* Exercise input:

(* ===== verification/WalletCommands.v ===== *)
(** * The commands of a wallet

    wallet/Wallet.cpp and WalletImpl::sign_transaction
    (wallet/TransactionLedger.cpp): each builds a transaction from the funds of
    an account, signs it, and returns the entry the wallet will show. *)

From Stdlib Require Import ZArith Lia Bool String QArith Qround.
From stdpp Require Import base gmap strings list sorting.
From S2P Require Import Prelude DecimalText Doubles Amounts Asset Entries Names Addresses ChainInterface ChainState.
From S2P Require Import EvalState PendingChainState WalletDb Wallet WalletFunds.

Local Open Scope Z_scope.

(** WalletTransactionEntry() and LedgerEntry() *)
Definition empty_transaction_data : TransactionData :=
  mkTransactionData 0 0 false false false empty_transaction [] (mkAsset 0 0) 0 0 [].
Definition ledger_entry (from to : option PublicKeyType) (a : Asset) (memo : string) : LedgerEntry :=
  mkLedgerEntry from to None None a memo None.
(** The entry of a command: its ledger entry, its fee, its transaction and
    the addresses it pays that need not be in the wallet *)
Definition transaction_entry_of (e : LedgerEntry) (fee : Asset) (extra : list Address) (trx : SignedTransaction)
    : WalletTransactionEntry :=
  mkWalletTransactionEntry 0 (mkTransactionData 0 0 false false false trx [e] fee 0 0 extra).

(** catch( ... ), which a loop that does not end does not reach *)
Definition catch_all {S A} (m handler : M S A) : M S A :=
  fun s => match m s with
           | (Ok a, s') => (Ok a, s')
           | (Err does_not_return, s') => (Err does_not_return, s')
           | (Err division_trap, s') => (Err division_trap, s')
           | (Err _, s') => handler s'
           end.

(** mutable_variant_object( public_data )["slate_id"] = slate_id, of an object
    or else of an empty one *)
Class SlateVariants : Type := { with_slate_id : variant -> SlateIdType -> variant }.

Section WalletCommands.
Context `{ChainParams} `{HashParams} `{WalletCrypto} `{WalletParams} `{Clock} `{Machine} `{SlateVariants}.
Context {S : Type} `{ChainInterface S}.
Variable blockchain : S.

Definition hash_set (s : gset Address) : list Address := map fst (hash_order (gset_to_gmap tt s)).

Definition sign_transaction (w : Wallet) : M Draft unit :=
  d <- get ;;
  forM (hash_set (required_signatures d)) (fun addr =>
    key <- lift_result (get_private_key w addr) ;;
    on_trx (trx_sign key get_chain_id)).

(** The wallet holds the private key; its address joins the signatures. *)
Definition accept_key (key : option WalletKeyEntry) : M Draft bool :=
  match key with
  | Some k => if has_private_key (key_data k)
              then require_signature (address_of_key (public_key (key_data k))) ;;; ret true
              else ret false
  | None => ret false
  end.
Definition accept_address (w : Wallet) (a : Address) : M Draft bool :=
  key <- lift_result (lookup_key (_wallet_db w) a) ;; accept_key key.
(** What follows the first dot of a name *)
Definition parent_name (name : string) : option string := snd (at_point name).
Fixpoint authorize_parent (fuel : nat) (w : Wallet) (account : AccountEntry) : M Draft unit :=
  match fuel with
  | O => throw does_not_return
  | Datatypes.S fuel =>
      match parent_name (account_name account) with
      | None => ret tt
      | Some name =>
          parent <- lift_result (get_account_entry_by_name blockchain name) ;;
          parent <- valid_or parent assert_exception ;;
          active <- lift_result (active_address parent) ;;
          accepted <- accept_address w active ;;
          if accepted : bool then ret tt else
          accepted <- accept_address w (owner_address parent) ;;
          if accepted : bool then ret tt else authorize_parent fuel w parent
      end
  end.
Definition authorize_update (w : Wallet) (account : AccountEntry) (need_owner_key : bool) : M Draft unit :=
  accepted <- accept_address w (owner_address account) ;;
  if accepted : bool then ret tt else
  accepted <- (if need_owner_key then ret false
               else active <- lift_result (active_address account) ;; accept_address w active) ;;
  if accepted : bool then ret tt
  else authorize_parent (Datatypes.S (String.length (account_name account))) w account.

Definition draft_transaction : M Command SignedTransaction := gets (fun c => draft_trx (the_draft c)).
Definition withdraw (a : Asset) (name : string) : M Command unit :=
  c <- get ;; on_draft (withdraw_to_transaction (the_wallet c) a name).
Definition expire : M Command unit :=
  t <- of_wallet new_expiration ;; on_draft (on_trx (modify (set_expiration t))).
Definition finish (sign : bool) : M Command SignedTransaction :=
  c <- get ;;
  when sign (on_draft (sign_transaction (the_wallet c))) ;;;
  draft_transaction.
Definition assert_receives (name : string) : M Command unit :=
  receives <- of_wallet (fun w => is_receive_account w name) ;; fc_assert receives.

(** ** Transfers *)

(** The account a transfer goes to, as far as the chain or the wallet knows it *)
Definition account_paid (w : Wallet) (to_address : Address) : option PublicKeyType :=
  match get_account_entry_by_address blockchain to_address with
  | Ok (Some a) => Some (owner_key a)
  | Ok None =>
      match get_account_for_address w to_address with
      | Ok (Some a) => Some (owner_key (account_entry (account_data a)))
      | _ => None
      end
  | Err _ => None
  end.

Definition transfer_asset_to_address (real_amount_to_transfer amount_to_transfer_symbol from_account_name : string)
    (to_address : Address) (memo_message : string) (strategy : VoteStrategy) (sign : bool) (account : string)
    : M Command WalletTransactionEntry :=
  of_wallet assert_unlocked ;;;
  valid <- lift_result (is_valid_symbol blockchain amount_to_transfer_symbol) ;;
  fc_assert valid ;;;
  assert_receives from_account_name ;;;
  asset_rec <- lift_result (get_asset_entry_by_symbol blockchain amount_to_transfer_symbol) ;;
  asset_rec <- valid_or asset_rec assert_exception ;;
  let units := if precision asset_rec =? 0 then 1 else wrap_i64 (precision asset_rec) in
  amount_to_transfer <- lift_result (shares_of_text units real_amount_to_transfer) ;;
  let asset_to_transfer := mkAsset amount_to_transfer (ast_id asset_rec) in
  sender_private_key <- of_wallet (fun w => get_active_private_key w from_account_name) ;;
  new_draft ;;;
  when (negb (String.eqb account "")) (on_draft (on_trx (modify (set_alp_account account asset_to_transfer)))) ;;;
  required_fees <- of_wallet wallet_transaction_fee ;;
  required_imessage_fee <- of_wallet (fun w => get_transaction_imessage_fee w memo_message) ;;
  (if asset_id required_fees =? asset_id asset_to_transfer then
     total <- lift_result (asset_add required_fees asset_to_transfer) ;;
     total <- lift_result (asset_add total required_imessage_fee) ;;
     withdraw total from_account_name
   else
     withdraw asset_to_transfer from_account_name ;;;
     total <- lift_result (asset_add required_fees required_imessage_fee) ;;
     withdraw total from_account_name) ;;;
  on_draft (on_trx (trx_deposit to_address asset_to_transfer)) ;;;
  expire ;;;
  set_delegate_slate blockchain strategy ;;;
  when (negb (String.eqb memo_message "")) (on_draft (on_trx (AddtionImessage memo_message))) ;;;
  let memo := if String.eqb memo_message ""
              then ("To: " +:+ substring 0 8 (address_to_string to_address alp_address) +:+ "...")
              else memo_message in
  trx <- finish sign ;;
  w <- gets the_wallet ;;
  fee <- lift_result (asset_add required_fees required_imessage_fee) ;;
  ret (transaction_entry_of
         (ledger_entry (Some (get_public_key sender_private_key)) (account_paid w to_address) asset_to_transfer memo)
         fee [to_address] trx).

(** (ShareType)( amount * precision ), of an amount that is not negative; the
    one below zero comes to no shares, which no withdrawal takes either *)
Definition shares_of_double (amount : Q) (precision : Z) : Z :=
  to_i64 (Qfloor (nearest (amount * nearest (of_int precision)))).
Definition pay_one (asset_rec : AssetEntry) (from : string) (total : Asset) (paid : Address * Q) : M Command Asset :=
  let a := mkAsset (shares_of_double (snd paid) (precision asset_rec)) (ast_id asset_rec) in
  withdraw a from ;;;
  total <- lift_result (asset_add_assign total a) ;;
  on_draft (on_trx (trx_deposit (fst paid) a)) ;;;
  ret total.
Fixpoint pay_all (asset_rec : AssetEntry) (from : string) (total : Asset) (amounts : list (Address * Q)) : M Command Asset :=
  match amounts with
  | [] => ret total
  | paid :: amounts' =>
      total <- pay_one asset_rec from total paid ;; pay_all asset_rec from total amounts'
  end.
Definition transfer_asset_to_many_address (amount_to_transfer_symbol from_account_name : string)
    (to_address_amounts : gmap Address Q) (memo_message : string) (sign : bool) : M Command WalletTransactionEntry :=
  of_wallet assert_unlocked ;;;
  valid <- lift_result (is_valid_symbol blockchain amount_to_transfer_symbol) ;;
  fc_assert valid ;;;
  assert_receives from_account_name ;;;
  fc_assert (negb (size to_address_amounts =? 0)%nat) ;;;
  asset_rec <- lift_result (get_asset_entry_by_symbol blockchain amount_to_transfer_symbol) ;;
  asset_rec <- valid_or asset_rec assert_exception ;;
  sender_private_key <- of_wallet (fun w => get_active_private_key w from_account_name) ;;
  new_draft ;;;
  expire ;;;
  required_fees <- of_wallet wallet_transaction_fee ;;
  let amounts := hash_order to_address_amounts in
  total <- pay_all asset_rec from_account_name (mkAsset 0 (ast_id asset_rec)) amounts ;;
  withdraw required_fees from_account_name ;;;
  trx <- finish sign ;;
  let memo := if String.eqb memo_message "" then "Transfer to many addresses" else memo_message in
  ret (transaction_entry_of (ledger_entry (Some (get_public_key sender_private_key)) None total memo)
         required_fees (map fst amounts) trx).

(** ** Accounts and assets *)

Definition register_account (account_to_register : string) (public_data : variant) (delegate_pay_rate : Z)
    (pay_with_account_name : string) (new_account_type : Z) (sign : bool) : M Command WalletTransactionEntry :=
  throw_if (negb (is_valid_account_name account_to_register)) invalid_name ;;;
  throw_if (delegate_pay_rate <? 100) invalid_delegate_pay_rate ;;;
  of_wallet assert_unlocked ;;;
  registered <- lift_result (get_account_entry_by_name blockchain account_to_register) ;;
  throw_if (is_some registered) duplicate_account_name ;;;
  payer_public_key <- of_wallet (fun w => get_owner_public_key blockchain w pay_with_account_name) ;;
  account_public_key <- of_wallet (fun w => get_owner_public_key blockchain w account_to_register) ;;
  new_draft ;;;
  expire ;;;
  let meta_info := Some (mkAccountMetaInfo new_account_type []) in
  let pay_rate := if delegate_pay_rate <=? 100 then delegate_pay_rate else 255 in
  catch_all
    (local_account <- on_wallet (get_account blockchain account_to_register) ;;
     let a := account_entry (account_data local_account) in
     active <- lift_result (active_key a) ;;
     on_draft (on_trx (trx_register_account account_to_register public_data (owner_key a) active pay_rate meta_info)))
    (on_draft (on_trx (trx_register_account account_to_register public_data account_public_key account_public_key
                         pay_rate meta_info))) ;;;
  required_fees <- of_wallet wallet_transaction_fee ;;
  let as_delegate := delegate_pay_rate <=? 100 in
  required_fees <-
    (if as_delegate then
       fee <- lift_result (get_delegate_registration_fee (get_head_block_num blockchain) delegate_pay_rate) ;;
       lift_result (asset_add_assign required_fees (mkAsset fee 0))
     else ret required_fees) ;;
  withdraw required_fees pay_with_account_name ;;;
  trx <- finish sign ;;
  let memo := "register " +:+ account_to_register +:+ (if as_delegate then " as a delegate" else "") in
  ret (transaction_entry_of (ledger_entry (Some payer_public_key) (Some account_public_key) (mkAsset 0 0) memo)
         required_fees [] trx).

Fixpoint issue_to (id : AssetIdType) (addresses : list (string * ShareType)) (shares_to_issue : Asset)
    : M Draft Asset :=
  match addresses with
  | [] => ret shares_to_issue
  | (text, shares) :: addresses' =>
      addr <- lift_result (address_of_string text alp_address) ;;
      let a := mkAsset shares id in
      on_trx (trx_deposit addr a) ;;;
      sum <- lift_result (asset_add_assign shares_to_issue a) ;;
      issue_to id addresses' sum
  end.
(** [addresses] is the std::map in the order of its texts. *)
Definition issue_asset_to_addresses (symbol : string) (addresses : list (string * ShareType))
    : M Command WalletTransactionEntry :=
  of_wallet assert_unlocked ;;;
  valid <- lift_result (is_valid_symbol blockchain symbol) ;;
  fc_assert valid ;;;
  new_draft ;;;
  expire ;;;
  required_fees <- of_wallet wallet_transaction_fee ;;
  asset_rec <- lift_result (get_asset_entry_by_symbol blockchain symbol) ;;
  asset_rec <- valid_or asset_rec assert_exception ;;
  issuer_account <- valid_or (get_account_entry blockchain (issuer_account_id asset_rec)) assert_exception ;;
  shares_to_issue <- on_draft (issue_to (ast_id asset_rec) addresses (mkAsset 0 (ast_id asset_rec))) ;;
  withdraw required_fees (account_name issuer_account) ;;;
  on_draft (on_trx (trx_issue shares_to_issue)) ;;;
  on_draft (forM (elements (owners (authority asset_rec))) require_signature) ;;;
  issuer <- of_wallet (fun w => lookup_account_by_id (_wallet_db w) (issuer_account_id asset_rec)) ;;
  issuer <- valid_or issuer assert_exception ;;
  let a := account_entry (account_data issuer) in
  issuer_key <- of_wallet (fun w => lookup_key (_wallet_db w) (owner_address a)) ;;
  fc_assert (negb (lacks_private_key issuer_key)) ;;;
  active <- lift_result (active_key a) ;;
  trx <- finish true ;;
  ret (transaction_entry_of (ledger_entry (Some active) None shares_to_issue "issue to many addresses")
         required_fees [] trx).

Definition publish_slate (account_to_publish_under account_to_pay_with : string) (sign : bool)
    : M Command WalletTransactionEntry :=
  of_wallet assert_unlocked ;;;
  let paying_account := if String.eqb account_to_pay_with "" then account_to_publish_under else account_to_pay_with in
  receives <- of_wallet (fun w => is_receive_account w paying_account) ;;
  throw_if (negb receives) unknown_receive_account ;;;
  current <- lift_result (get_account_entry_by_name blockchain account_to_publish_under) ;;
  current <- valid_or current unknown_account ;;
  new_draft ;;;
  expire ;;;
  payer_public_key <- of_wallet (fun w => get_owner_public_key blockchain w paying_account) ;;
  slate_id <- set_delegate_slate blockchain vote_all ;;
  throw_if (slate_id =? 0) invalid_slate ;;;
  on_draft (on_trx (trx_update_account (account_id current) (delegate_pay_rate current)
                      (Some (with_slate_id (account_public_data current) slate_id)) None)) ;;;
  w <- gets the_wallet ;;
  on_draft (authorize_update w current false) ;;;
  required_fees <- of_wallet wallet_transaction_fee ;;
  pays <- (if is_delegate current then
             pay <- lift_result (delegate_pay_balance current) ;; ret (amount required_fees <? pay)
           else ret false) ;;
  (if pays : bool then
     on_draft (on_trx (trx_withdraw_pay (account_id current) (amount required_fees))) ;;;
     active <- lift_result (active_address current) ;;
     on_draft (require_signature active)
   else withdraw required_fees paying_account) ;;;
  trx <- finish sign ;;
  let memo := "publish slate " +:+ dec slate_id in
  ret (transaction_entry_of (ledger_entry (Some payer_public_key) (Some payer_public_key) (mkAsset 0 0) memo)
         required_fees [] trx).
End WalletCommands.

* What the task requires: Please output exactly the lines between the one holding "mkTransactionData 0 0 false false false empty_transaction" and the one holding "fun s => match m s with" in the records above, inclusive, and nothing more.

* Solution to this problem:
  mkTransactionData 0 0 false false false empty_transaction [] (mkAsset 0 0) 0 0 [].
Definition ledger_entry (from to : option PublicKeyType) (a : Asset) (memo : string) : LedgerEntry :=
  mkLedgerEntry from to None None a memo None.
(** The entry of a command: its ledger entry, its fee, its transaction and
    the addresses it pays that need not be in the wallet *)
Definition transaction_entry_of (e : LedgerEntry) (fee : Asset) (extra : list Address) (trx : SignedTransaction)
    : WalletTransactionEntry :=
  mkWalletTransactionEntry 0 (mkTransactionData 0 0 false false false trx [e] fee 0 0 extra).

(** catch( ... ), which a loop that does not end does not reach *)
Definition catch_all {S A} (m handler : M S A) : M S A :=
  fun s => match m s with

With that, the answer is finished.